**EXERCISE OBJECTIVE**
Copy out again, unchanged, the listing below from the line that has "Proof. by destruct x. Qed." through the line that has "(** * The git writer".

**RECORDED DATA**
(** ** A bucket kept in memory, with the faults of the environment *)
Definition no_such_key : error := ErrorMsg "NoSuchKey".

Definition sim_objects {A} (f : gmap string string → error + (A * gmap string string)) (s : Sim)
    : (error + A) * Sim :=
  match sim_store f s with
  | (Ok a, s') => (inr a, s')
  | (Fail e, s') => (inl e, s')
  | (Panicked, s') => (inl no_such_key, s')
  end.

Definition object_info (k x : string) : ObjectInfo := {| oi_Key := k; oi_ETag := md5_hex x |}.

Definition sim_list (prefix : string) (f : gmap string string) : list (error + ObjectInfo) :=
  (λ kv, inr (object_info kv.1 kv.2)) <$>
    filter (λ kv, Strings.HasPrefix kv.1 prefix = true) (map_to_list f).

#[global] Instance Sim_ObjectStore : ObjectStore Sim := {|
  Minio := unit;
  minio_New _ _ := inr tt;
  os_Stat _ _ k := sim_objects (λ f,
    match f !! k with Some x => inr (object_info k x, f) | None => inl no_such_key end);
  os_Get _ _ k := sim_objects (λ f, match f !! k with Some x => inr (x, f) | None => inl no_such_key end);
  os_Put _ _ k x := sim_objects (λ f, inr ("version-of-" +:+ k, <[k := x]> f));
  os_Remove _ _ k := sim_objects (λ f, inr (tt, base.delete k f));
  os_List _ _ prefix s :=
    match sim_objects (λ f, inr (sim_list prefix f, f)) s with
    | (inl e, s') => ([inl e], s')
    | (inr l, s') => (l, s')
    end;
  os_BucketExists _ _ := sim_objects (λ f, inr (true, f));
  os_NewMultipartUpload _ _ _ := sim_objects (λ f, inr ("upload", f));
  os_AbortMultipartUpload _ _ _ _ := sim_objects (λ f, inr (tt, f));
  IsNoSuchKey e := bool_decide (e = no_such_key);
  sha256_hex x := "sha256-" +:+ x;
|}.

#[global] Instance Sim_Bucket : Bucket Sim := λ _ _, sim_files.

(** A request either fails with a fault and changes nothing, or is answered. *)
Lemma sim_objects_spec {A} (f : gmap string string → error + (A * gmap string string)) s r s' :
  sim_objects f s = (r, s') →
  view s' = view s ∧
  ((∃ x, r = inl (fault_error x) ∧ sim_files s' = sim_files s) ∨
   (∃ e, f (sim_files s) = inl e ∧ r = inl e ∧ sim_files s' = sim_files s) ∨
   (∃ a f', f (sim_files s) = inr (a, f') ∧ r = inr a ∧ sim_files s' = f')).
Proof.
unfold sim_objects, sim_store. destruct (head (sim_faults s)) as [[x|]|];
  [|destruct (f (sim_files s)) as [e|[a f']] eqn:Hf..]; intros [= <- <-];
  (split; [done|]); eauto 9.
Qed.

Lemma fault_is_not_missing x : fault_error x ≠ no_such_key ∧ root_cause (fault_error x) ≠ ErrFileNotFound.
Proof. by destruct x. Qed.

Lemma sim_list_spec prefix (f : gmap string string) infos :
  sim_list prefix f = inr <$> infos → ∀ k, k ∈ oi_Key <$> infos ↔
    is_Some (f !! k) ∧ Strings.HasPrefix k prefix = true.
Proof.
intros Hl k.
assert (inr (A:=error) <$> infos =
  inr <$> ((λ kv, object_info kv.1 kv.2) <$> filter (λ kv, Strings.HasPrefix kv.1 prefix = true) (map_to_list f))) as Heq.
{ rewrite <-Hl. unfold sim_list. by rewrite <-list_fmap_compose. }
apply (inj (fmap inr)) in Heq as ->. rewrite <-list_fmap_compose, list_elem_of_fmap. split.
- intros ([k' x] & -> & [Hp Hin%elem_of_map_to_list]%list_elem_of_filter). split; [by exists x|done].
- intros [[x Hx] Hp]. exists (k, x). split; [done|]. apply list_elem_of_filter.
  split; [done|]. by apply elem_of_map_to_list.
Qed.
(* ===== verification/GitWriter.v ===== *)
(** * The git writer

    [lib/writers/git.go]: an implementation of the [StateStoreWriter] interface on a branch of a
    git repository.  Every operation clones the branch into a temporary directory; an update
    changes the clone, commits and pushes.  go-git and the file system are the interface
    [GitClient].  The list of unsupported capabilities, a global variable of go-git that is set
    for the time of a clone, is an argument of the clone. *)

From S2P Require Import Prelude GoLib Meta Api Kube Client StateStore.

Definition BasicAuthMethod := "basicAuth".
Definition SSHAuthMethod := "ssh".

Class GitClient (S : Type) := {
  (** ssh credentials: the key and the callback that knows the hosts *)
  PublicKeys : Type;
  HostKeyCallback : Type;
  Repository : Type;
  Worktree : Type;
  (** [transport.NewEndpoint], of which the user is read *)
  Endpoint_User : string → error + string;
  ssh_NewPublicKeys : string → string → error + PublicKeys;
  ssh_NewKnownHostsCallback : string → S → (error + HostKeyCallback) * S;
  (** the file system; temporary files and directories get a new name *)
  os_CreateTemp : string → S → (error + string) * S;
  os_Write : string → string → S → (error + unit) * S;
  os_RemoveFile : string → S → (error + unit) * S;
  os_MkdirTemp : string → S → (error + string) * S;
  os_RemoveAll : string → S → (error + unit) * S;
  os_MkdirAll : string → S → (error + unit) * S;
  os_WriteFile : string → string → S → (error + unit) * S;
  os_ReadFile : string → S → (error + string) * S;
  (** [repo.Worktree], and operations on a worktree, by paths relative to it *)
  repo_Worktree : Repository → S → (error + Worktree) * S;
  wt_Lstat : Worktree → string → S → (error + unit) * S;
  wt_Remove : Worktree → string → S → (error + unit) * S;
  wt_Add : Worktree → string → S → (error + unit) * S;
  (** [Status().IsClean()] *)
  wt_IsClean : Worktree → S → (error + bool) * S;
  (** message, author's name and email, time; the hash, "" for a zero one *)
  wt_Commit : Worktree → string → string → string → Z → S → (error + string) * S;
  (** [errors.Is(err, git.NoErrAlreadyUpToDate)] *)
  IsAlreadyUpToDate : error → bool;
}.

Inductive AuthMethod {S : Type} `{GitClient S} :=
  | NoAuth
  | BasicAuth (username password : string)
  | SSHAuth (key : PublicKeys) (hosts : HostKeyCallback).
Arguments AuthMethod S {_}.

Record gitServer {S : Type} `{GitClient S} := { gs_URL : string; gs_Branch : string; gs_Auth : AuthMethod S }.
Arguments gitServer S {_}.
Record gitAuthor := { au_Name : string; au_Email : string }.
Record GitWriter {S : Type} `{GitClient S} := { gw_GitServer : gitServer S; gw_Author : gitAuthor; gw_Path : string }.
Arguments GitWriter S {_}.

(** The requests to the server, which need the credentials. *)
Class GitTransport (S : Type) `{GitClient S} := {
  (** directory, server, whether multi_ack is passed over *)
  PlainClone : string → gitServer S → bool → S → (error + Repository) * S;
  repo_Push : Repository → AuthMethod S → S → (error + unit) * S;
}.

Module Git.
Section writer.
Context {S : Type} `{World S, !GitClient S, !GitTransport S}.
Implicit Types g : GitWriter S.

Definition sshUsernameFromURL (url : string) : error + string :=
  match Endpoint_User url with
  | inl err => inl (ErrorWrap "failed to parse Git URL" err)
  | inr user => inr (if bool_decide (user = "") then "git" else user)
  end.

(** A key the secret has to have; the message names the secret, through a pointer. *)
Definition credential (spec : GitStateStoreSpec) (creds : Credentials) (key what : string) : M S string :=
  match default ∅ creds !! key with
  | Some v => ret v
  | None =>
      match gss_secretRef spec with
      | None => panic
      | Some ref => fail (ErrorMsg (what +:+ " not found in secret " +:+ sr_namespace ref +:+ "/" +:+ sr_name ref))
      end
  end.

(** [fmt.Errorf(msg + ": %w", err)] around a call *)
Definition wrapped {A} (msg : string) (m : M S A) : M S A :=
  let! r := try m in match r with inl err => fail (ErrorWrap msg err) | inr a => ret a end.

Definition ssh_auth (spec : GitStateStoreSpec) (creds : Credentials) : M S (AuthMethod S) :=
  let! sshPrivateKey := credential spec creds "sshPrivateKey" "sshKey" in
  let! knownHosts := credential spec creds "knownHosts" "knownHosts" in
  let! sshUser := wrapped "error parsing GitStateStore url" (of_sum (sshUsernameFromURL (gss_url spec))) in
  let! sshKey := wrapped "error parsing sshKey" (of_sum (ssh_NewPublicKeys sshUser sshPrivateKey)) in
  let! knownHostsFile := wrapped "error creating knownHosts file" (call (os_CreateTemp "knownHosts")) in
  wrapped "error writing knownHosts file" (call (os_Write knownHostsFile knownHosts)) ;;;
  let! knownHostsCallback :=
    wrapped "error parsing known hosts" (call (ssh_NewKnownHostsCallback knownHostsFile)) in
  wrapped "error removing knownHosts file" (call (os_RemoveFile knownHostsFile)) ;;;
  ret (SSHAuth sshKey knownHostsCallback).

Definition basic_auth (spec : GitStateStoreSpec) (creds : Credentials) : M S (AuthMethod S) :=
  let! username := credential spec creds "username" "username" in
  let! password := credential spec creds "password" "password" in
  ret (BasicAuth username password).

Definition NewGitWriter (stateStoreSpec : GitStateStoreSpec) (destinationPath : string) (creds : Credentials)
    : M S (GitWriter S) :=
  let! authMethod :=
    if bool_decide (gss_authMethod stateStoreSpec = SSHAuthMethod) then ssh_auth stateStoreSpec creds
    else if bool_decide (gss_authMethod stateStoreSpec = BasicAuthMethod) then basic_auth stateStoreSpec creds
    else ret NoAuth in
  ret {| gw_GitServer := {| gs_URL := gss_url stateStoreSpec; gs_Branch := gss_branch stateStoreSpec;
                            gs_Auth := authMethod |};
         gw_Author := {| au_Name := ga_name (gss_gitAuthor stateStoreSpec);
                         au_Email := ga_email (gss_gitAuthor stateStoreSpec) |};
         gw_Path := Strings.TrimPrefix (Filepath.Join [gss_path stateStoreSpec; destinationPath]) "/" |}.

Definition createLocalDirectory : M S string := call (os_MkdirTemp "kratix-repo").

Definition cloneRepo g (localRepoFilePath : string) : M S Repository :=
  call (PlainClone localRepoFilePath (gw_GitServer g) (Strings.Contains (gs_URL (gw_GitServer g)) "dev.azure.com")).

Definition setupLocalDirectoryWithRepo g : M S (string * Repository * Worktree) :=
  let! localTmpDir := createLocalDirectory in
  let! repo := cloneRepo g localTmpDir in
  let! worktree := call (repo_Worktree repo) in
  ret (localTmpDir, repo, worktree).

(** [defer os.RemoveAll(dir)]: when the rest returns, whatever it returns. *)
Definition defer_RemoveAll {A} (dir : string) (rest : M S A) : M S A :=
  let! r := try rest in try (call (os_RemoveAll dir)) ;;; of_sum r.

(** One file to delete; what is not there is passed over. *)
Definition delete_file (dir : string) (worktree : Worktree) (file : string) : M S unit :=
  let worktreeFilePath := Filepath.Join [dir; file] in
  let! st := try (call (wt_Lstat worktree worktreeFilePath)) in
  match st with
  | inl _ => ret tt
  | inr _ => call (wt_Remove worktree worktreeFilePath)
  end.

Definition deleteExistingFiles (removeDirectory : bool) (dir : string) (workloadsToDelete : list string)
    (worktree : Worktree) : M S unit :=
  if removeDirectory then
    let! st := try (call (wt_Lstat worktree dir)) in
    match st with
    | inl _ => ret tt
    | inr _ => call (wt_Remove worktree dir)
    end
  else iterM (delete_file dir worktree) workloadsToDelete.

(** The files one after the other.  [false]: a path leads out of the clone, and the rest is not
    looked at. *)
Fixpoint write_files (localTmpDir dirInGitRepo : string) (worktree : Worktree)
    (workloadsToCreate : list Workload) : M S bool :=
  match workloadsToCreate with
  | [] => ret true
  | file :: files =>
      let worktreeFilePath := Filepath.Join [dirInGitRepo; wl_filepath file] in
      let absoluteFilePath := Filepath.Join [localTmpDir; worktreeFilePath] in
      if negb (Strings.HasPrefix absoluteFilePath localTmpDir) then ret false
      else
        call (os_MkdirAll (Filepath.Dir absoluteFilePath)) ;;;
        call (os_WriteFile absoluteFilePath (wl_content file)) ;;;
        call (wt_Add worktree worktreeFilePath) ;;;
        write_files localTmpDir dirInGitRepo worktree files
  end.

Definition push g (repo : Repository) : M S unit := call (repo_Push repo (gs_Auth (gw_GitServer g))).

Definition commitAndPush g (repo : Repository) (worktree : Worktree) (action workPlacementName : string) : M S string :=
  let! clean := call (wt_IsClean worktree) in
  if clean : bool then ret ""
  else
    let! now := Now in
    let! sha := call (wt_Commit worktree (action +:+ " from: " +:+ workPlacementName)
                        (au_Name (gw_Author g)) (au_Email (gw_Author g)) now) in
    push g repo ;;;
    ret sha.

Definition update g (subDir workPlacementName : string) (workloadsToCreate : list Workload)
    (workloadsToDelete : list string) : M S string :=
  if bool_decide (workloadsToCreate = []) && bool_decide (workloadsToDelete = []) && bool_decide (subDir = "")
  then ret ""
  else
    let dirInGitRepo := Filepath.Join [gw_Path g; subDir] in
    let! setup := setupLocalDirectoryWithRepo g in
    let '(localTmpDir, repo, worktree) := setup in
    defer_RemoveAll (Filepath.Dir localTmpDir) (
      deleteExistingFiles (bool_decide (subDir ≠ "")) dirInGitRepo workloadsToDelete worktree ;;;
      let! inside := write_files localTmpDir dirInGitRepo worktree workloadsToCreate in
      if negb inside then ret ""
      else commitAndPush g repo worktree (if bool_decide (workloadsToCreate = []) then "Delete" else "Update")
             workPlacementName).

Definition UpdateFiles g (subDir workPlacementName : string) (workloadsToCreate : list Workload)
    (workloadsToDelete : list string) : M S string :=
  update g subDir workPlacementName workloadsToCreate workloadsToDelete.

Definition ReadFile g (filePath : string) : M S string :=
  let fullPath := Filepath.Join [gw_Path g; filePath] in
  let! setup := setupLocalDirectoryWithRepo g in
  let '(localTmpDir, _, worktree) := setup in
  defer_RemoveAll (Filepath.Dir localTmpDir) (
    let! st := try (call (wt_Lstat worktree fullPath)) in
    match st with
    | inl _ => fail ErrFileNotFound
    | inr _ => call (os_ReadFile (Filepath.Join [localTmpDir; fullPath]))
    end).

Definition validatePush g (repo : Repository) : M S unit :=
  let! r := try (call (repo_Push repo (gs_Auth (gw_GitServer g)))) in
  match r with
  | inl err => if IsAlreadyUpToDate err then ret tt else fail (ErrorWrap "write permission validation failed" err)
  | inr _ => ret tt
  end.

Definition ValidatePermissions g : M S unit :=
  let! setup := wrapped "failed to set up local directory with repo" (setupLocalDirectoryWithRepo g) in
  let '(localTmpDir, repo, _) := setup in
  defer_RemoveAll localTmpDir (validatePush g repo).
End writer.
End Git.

**RESPONSE**
Proof. by destruct x. Qed.

Lemma sim_list_spec prefix (f : gmap string string) infos :
  sim_list prefix f = inr <$> infos → ∀ k, k ∈ oi_Key <$> infos ↔
    is_Some (f !! k) ∧ Strings.HasPrefix k prefix = true.
Proof.
intros Hl k.
assert (inr (A:=error) <$> infos =
  inr <$> ((λ kv, object_info kv.1 kv.2) <$> filter (λ kv, Strings.HasPrefix kv.1 prefix = true) (map_to_list f))) as Heq.
{ rewrite <-Hl. unfold sim_list. by rewrite <-list_fmap_compose. }
apply (inj (fmap inr)) in Heq as ->. rewrite <-list_fmap_compose, list_elem_of_fmap. split.
- intros ([k' x] & -> & [Hp Hin%elem_of_map_to_list]%list_elem_of_filter). split; [by exists x|done].
- intros [[x Hx] Hp]. exists (k, x). split; [done|]. apply list_elem_of_filter.
  split; [done|]. by apply elem_of_map_to_list.
Qed.
(* ===== verification/GitWriter.v ===== *)
(** * The git writer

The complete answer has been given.